• _REQUIRED WORK_
Output only the stretch of the listing that starts at the line containing "(_LOGGER_error COULD_NOT_SEND) w'." and ends at the line containing "Proof. unfold async_custom_command.", reproduced exactly with both ends.
--
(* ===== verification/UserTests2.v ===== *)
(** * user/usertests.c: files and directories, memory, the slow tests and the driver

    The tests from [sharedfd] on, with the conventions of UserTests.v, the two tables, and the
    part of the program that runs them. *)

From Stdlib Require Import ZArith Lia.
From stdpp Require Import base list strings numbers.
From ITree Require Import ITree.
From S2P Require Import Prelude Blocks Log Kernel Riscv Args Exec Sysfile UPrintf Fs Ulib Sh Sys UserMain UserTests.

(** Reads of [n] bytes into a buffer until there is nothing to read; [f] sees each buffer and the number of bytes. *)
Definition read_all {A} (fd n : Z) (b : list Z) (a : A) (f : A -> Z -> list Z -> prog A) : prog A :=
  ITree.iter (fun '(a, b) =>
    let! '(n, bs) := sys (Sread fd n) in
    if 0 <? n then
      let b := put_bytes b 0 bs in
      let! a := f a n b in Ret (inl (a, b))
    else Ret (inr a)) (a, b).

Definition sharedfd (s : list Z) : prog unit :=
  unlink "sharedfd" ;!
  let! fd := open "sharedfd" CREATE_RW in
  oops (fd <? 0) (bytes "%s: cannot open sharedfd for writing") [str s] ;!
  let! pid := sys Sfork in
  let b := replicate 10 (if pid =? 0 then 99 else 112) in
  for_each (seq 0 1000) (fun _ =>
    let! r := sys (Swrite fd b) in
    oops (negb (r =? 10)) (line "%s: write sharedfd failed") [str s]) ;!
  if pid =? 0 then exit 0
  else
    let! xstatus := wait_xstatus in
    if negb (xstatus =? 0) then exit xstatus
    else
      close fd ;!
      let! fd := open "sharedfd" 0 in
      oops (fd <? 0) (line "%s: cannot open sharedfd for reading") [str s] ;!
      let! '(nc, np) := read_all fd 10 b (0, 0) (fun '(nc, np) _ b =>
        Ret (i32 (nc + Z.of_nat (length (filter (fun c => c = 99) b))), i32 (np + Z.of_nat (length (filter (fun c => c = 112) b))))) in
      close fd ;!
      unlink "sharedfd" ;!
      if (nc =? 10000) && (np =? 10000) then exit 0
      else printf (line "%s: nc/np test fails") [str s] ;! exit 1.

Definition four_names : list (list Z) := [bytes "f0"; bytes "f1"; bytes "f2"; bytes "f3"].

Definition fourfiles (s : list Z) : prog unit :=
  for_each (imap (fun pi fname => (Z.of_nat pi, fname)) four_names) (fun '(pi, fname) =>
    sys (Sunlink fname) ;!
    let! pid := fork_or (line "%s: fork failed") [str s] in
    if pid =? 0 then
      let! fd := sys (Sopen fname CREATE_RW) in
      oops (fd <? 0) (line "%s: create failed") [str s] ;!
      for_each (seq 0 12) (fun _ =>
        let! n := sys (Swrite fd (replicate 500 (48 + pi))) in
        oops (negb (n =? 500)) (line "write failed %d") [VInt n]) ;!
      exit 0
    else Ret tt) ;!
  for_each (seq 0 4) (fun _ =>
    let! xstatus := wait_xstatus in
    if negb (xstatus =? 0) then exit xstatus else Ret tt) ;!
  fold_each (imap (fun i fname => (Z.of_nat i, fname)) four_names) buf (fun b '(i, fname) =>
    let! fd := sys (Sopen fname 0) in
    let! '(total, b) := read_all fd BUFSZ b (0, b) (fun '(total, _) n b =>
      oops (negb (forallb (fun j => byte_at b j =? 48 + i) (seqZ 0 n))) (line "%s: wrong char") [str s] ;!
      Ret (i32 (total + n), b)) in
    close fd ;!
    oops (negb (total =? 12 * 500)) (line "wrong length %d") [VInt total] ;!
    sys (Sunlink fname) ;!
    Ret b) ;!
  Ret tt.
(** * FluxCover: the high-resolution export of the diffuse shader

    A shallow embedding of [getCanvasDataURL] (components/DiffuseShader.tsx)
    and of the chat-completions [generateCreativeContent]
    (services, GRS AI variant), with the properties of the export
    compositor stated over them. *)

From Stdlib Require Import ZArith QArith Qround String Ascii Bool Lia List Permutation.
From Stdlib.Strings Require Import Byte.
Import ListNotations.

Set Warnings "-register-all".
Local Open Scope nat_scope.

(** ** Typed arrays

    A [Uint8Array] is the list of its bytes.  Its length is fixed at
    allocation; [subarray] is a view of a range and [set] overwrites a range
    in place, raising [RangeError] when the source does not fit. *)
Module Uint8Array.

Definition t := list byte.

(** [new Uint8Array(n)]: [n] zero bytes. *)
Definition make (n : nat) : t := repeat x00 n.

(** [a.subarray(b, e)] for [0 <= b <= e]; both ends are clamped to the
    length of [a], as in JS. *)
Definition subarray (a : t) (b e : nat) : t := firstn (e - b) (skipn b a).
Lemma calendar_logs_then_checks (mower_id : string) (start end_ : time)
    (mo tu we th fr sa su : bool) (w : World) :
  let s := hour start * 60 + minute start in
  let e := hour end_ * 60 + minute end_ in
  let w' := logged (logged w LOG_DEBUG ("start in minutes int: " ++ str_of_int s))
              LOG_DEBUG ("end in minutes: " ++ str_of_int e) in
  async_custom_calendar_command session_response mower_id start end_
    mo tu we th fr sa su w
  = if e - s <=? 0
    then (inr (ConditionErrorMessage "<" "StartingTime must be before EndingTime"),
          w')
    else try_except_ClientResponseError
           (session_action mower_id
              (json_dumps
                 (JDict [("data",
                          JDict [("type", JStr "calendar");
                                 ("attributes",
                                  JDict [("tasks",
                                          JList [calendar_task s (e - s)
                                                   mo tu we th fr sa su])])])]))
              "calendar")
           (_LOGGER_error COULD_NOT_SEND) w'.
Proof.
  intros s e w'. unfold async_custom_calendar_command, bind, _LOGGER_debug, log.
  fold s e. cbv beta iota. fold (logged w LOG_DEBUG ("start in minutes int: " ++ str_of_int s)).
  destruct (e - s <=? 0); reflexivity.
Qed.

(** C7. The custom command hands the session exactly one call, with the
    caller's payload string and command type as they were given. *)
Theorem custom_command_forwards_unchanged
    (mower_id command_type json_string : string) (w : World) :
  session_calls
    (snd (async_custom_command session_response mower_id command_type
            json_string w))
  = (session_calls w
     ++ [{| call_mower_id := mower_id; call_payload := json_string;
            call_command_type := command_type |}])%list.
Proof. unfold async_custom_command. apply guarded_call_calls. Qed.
--
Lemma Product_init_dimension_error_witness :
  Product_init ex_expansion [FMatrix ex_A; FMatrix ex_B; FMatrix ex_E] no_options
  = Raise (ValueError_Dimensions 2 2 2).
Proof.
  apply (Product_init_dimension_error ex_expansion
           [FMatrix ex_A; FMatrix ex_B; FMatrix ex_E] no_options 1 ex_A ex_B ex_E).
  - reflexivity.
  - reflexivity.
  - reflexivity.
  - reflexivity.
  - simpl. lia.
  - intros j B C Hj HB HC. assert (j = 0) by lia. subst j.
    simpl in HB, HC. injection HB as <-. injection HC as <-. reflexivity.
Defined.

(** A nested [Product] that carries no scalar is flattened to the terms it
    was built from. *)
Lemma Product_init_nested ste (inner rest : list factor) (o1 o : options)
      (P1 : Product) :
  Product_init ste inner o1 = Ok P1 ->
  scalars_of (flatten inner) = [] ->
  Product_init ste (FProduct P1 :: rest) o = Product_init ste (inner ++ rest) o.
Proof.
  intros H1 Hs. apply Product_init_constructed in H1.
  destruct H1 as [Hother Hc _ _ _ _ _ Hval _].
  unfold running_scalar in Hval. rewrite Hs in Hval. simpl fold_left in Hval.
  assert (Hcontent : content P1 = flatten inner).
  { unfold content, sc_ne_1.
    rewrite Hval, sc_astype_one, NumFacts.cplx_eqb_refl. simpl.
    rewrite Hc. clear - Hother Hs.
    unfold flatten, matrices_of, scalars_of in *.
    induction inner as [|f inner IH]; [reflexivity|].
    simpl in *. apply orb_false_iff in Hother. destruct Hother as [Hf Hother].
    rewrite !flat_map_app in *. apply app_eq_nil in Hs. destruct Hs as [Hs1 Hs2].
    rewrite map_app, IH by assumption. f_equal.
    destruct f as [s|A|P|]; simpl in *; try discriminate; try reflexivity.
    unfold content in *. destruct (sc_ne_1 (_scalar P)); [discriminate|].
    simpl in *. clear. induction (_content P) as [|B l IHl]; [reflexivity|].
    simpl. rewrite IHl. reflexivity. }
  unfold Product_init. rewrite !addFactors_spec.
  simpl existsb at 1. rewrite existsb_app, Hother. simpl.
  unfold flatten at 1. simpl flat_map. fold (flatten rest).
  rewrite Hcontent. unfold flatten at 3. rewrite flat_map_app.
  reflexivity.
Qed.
--
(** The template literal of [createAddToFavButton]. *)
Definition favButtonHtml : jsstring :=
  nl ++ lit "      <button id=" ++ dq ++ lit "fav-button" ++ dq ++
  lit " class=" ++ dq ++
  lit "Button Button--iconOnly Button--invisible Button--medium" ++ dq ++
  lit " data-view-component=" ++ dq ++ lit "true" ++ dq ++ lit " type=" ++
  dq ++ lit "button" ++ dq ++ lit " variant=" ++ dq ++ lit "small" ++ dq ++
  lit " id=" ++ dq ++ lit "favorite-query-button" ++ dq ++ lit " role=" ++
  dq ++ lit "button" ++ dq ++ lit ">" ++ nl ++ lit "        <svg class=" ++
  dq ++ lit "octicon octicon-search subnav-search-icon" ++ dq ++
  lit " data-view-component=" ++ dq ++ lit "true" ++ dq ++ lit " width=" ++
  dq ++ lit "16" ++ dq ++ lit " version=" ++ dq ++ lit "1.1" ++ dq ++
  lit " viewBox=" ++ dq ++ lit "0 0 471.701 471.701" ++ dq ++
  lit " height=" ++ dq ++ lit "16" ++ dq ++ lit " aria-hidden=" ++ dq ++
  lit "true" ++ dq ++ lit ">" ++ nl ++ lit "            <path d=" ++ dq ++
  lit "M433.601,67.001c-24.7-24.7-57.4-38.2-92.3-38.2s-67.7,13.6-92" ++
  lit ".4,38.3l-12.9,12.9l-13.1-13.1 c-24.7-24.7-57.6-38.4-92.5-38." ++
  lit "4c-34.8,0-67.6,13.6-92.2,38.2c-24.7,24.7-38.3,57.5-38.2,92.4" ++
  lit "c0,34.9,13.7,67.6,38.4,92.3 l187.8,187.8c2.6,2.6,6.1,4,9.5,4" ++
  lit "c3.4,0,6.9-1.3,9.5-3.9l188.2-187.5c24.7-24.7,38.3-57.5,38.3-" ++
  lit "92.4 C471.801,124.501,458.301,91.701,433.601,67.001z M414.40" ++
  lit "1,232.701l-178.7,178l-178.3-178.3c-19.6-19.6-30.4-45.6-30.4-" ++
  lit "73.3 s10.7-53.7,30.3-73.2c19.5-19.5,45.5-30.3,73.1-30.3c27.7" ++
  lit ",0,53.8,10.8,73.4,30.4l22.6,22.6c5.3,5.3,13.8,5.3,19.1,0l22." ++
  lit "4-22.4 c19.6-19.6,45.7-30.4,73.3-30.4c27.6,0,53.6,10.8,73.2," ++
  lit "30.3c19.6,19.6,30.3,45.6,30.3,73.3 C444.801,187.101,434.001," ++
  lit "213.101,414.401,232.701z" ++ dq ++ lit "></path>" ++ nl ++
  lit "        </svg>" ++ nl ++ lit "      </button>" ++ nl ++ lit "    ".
--
• _EXERCISE RESULT_
           (_LOGGER_error COULD_NOT_SEND) w'.
Proof.
  intros s e w'. unfold async_custom_calendar_command, bind, _LOGGER_debug, log.
  fold s e. cbv beta iota. fold (logged w LOG_DEBUG ("start in minutes int: " ++ str_of_int s)).
  destruct (e - s <=? 0); reflexivity.
Qed.

(** C7. The custom command hands the session exactly one call, with the
    caller's payload string and command type as they were given. *)
Theorem custom_command_forwards_unchanged
    (mower_id command_type json_string : string) (w : World) :
  session_calls
    (snd (async_custom_command session_response mower_id command_type
            json_string w))
  = (session_calls w
     ++ [{| call_mower_id := mower_id; call_payload := json_string;
            call_command_type := command_type |}])%list.
Proof. unfold async_custom_command. apply guarded_call_calls. Qed.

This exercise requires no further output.